-- Data records follows --
(** * hwp_table_tools: the table adapter of the HWP MCP server

    A shallow embedding of [src/tools/hwp_table_tools.py]: the class
    [HwpTableTools], whose methods forward to an externally owned
    [HwpController], and the free function [parse_table_data].

    Python strings are kept as their UTF-8 bytes ([string]); integers are
    [Z].  The methods run in a small state-and-exception monad over a
    [World] that holds the state owned by the controller, the trace of the
    calls made on the controller, and the records handed to the logger. *)

From Stdlib Require Import ZArith String Ascii List Bool DecimalString.
Import ListNotations.
Open Scope Z_scope.
Open Scope list_scope.
Open Scope string_scope.

(** ** Python values *)

(** The values [json.loads] can produce, which are also the values the
    adapter tolerates as rows and cells.  A float is kept as the literal it
    was read from: the adapter only ever prints it. *)
#[local] Unset Elimination Schemes.
Inductive pyval : Type :=
| PNone
| PBool (b : bool)
| PInt (z : Z)
| PFloat (lit : string)
| PStr (s : string)
| PList (items : list pyval)
| PDict (items : list (string * pyval)).
#[local] Set Elimination Schemes.

(** [isinstance(v, list)] *)
Definition is_list (v : pyval) : bool :=
  match v with PList _ => true | _ => false end.

(** [v is not None] *)
Definition is_not_None (v : pyval) : bool :=
  match v with PNone => false | _ => true end.

(** The elements a comprehension [for cell in row] visits when [row] is a
    list; the adapter iterates a row only after [isinstance(row, list)]. *)
Definition list_items (v : pyval) : list pyval :=
  match v with PList items => items | _ => [] end.

Definition type_name (v : pyval) : string :=
  match v with
  | PNone => "NoneType"
  | PBool _ => "bool"
  | PInt _ => "int"
  | PFloat _ => "float"
  | PStr _ => "str"
  | PList _ => "list"
  | PDict _ => "dict"
  end.

(** What an f-string prints for [{type(v)}]. *)
Definition type_repr (v : pyval) : string :=
  "<class '" ++ type_name v ++ "'>".

(** The decimal text of an integer: what [str(z)] and [f"{z}"] give when
    they give a text (see [format_int] for when they do). *)
Definition str_int (z : Z) : string :=
  NilZero.string_of_int (Z.to_int z).

(** CPython converts an [int] to text only when it has at most 4300
    decimal digits ([sys.get_int_max_str_digits()]). *)
Definition max_str_digits : Z := 4300.

Definition printable (z : Z) : bool :=
  (Z.abs z <? 10 ^ max_str_digits)%Z.

(** [True] for the bytes [10xxxxxx] that continue a UTF-8 sequence. *)
Definition is_continuation (c : ascii) : bool :=
  let n := N_of_ascii c in (128 <=? n)%N && (n <? 192)%N.

(** The slice [s[:n]]: the first [n] code points of [s]. *)
Fixpoint slice_to (n : nat) (s : string) : string :=
  match s with
  | EmptyString => EmptyString
  | String c rest =>
      if is_continuation c then String c (slice_to n rest)
      else match n with
           | O => EmptyString
           | S n' => String c (slice_to n' rest)
           end
  end.

(** [needle in s] *)
Fixpoint contains (needle s : string) : bool :=
  prefix needle s ||
  match s with
  | EmptyString => false
  | String _ rest => contains needle rest
  end.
-- Data records concluded --
▶ Task requirements: Each line of the material above must be retyped exactly as written.

▶ Task answer:
(** * hwp_table_tools: the table adapter of the HWP MCP server

    A shallow embedding of [src/tools/hwp_table_tools.py]: the class
    [HwpTableTools], whose methods forward to an externally owned
    [HwpController], and the free function [parse_table_data].

    Python strings are kept as their UTF-8 bytes ([string]); integers are
    [Z].  The methods run in a small state-and-exception monad over a
    [World] that holds the state owned by the controller, the trace of the
    calls made on the controller, and the records handed to the logger. *)

From Stdlib Require Import ZArith String Ascii List Bool DecimalString.
Import ListNotations.
Open Scope Z_scope.
Open Scope list_scope.
Open Scope string_scope.

(** ** Python values *)

(** The values [json.loads] can produce, which are also the values the
    adapter tolerates as rows and cells.  A float is kept as the literal it
    was read from: the adapter only ever prints it. *)
#[local] Unset Elimination Schemes.
Inductive pyval : Type :=
| PNone
| PBool (b : bool)
| PInt (z : Z)
| PFloat (lit : string)
| PStr (s : string)
| PList (items : list pyval)
| PDict (items : list (string * pyval)).
#[local] Set Elimination Schemes.

(** [isinstance(v, list)] *)
Definition is_list (v : pyval) : bool :=
  match v with PList _ => true | _ => false end.

(** [v is not None] *)
Definition is_not_None (v : pyval) : bool :=
  match v with PNone => false | _ => true end.

(** The elements a comprehension [for cell in row] visits when [row] is a
    list; the adapter iterates a row only after [isinstance(row, list)]. *)
Definition list_items (v : pyval) : list pyval :=
  match v with PList items => items | _ => [] end.

Definition type_name (v : pyval) : string :=
  match v with
  | PNone => "NoneType"
  | PBool _ => "bool"
  | PInt _ => "int"
  | PFloat _ => "float"
  | PStr _ => "str"
  | PList _ => "list"
  | PDict _ => "dict"
  end.

(** What an f-string prints for [{type(v)}]. *)
Definition type_repr (v : pyval) : string :=
  "<class '" ++ type_name v ++ "'>".

(** The decimal text of an integer: what [str(z)] and [f"{z}"] give when
    they give a text (see [format_int] for when they do). *)
Definition str_int (z : Z) : string :=
  NilZero.string_of_int (Z.to_int z).

(** CPython converts an [int] to text only when it has at most 4300
    decimal digits ([sys.get_int_max_str_digits()]). *)
Definition max_str_digits : Z := 4300.

Definition printable (z : Z) : bool :=
  (Z.abs z <? 10 ^ max_str_digits)%Z.

(** [True] for the bytes [10xxxxxx] that continue a UTF-8 sequence. *)
Definition is_continuation (c : ascii) : bool :=
  let n := N_of_ascii c in (128 <=? n)%N && (n <? 192)%N.

(** The slice [s[:n]]: the first [n] code points of [s]. *)
Fixpoint slice_to (n : nat) (s : string) : string :=
  match s with
  | EmptyString => EmptyString
  | String c rest =>
      if is_continuation c then String c (slice_to n rest)
      else match n with
           | O => EmptyString
           | S n' => String c (slice_to n' rest)
           end
  end.

(** [needle in s] *)
Fixpoint contains (needle s : string) : bool :=
  prefix needle s ||
  match s with
  | EmptyString => false
  | String _ rest => contains needle rest
  end.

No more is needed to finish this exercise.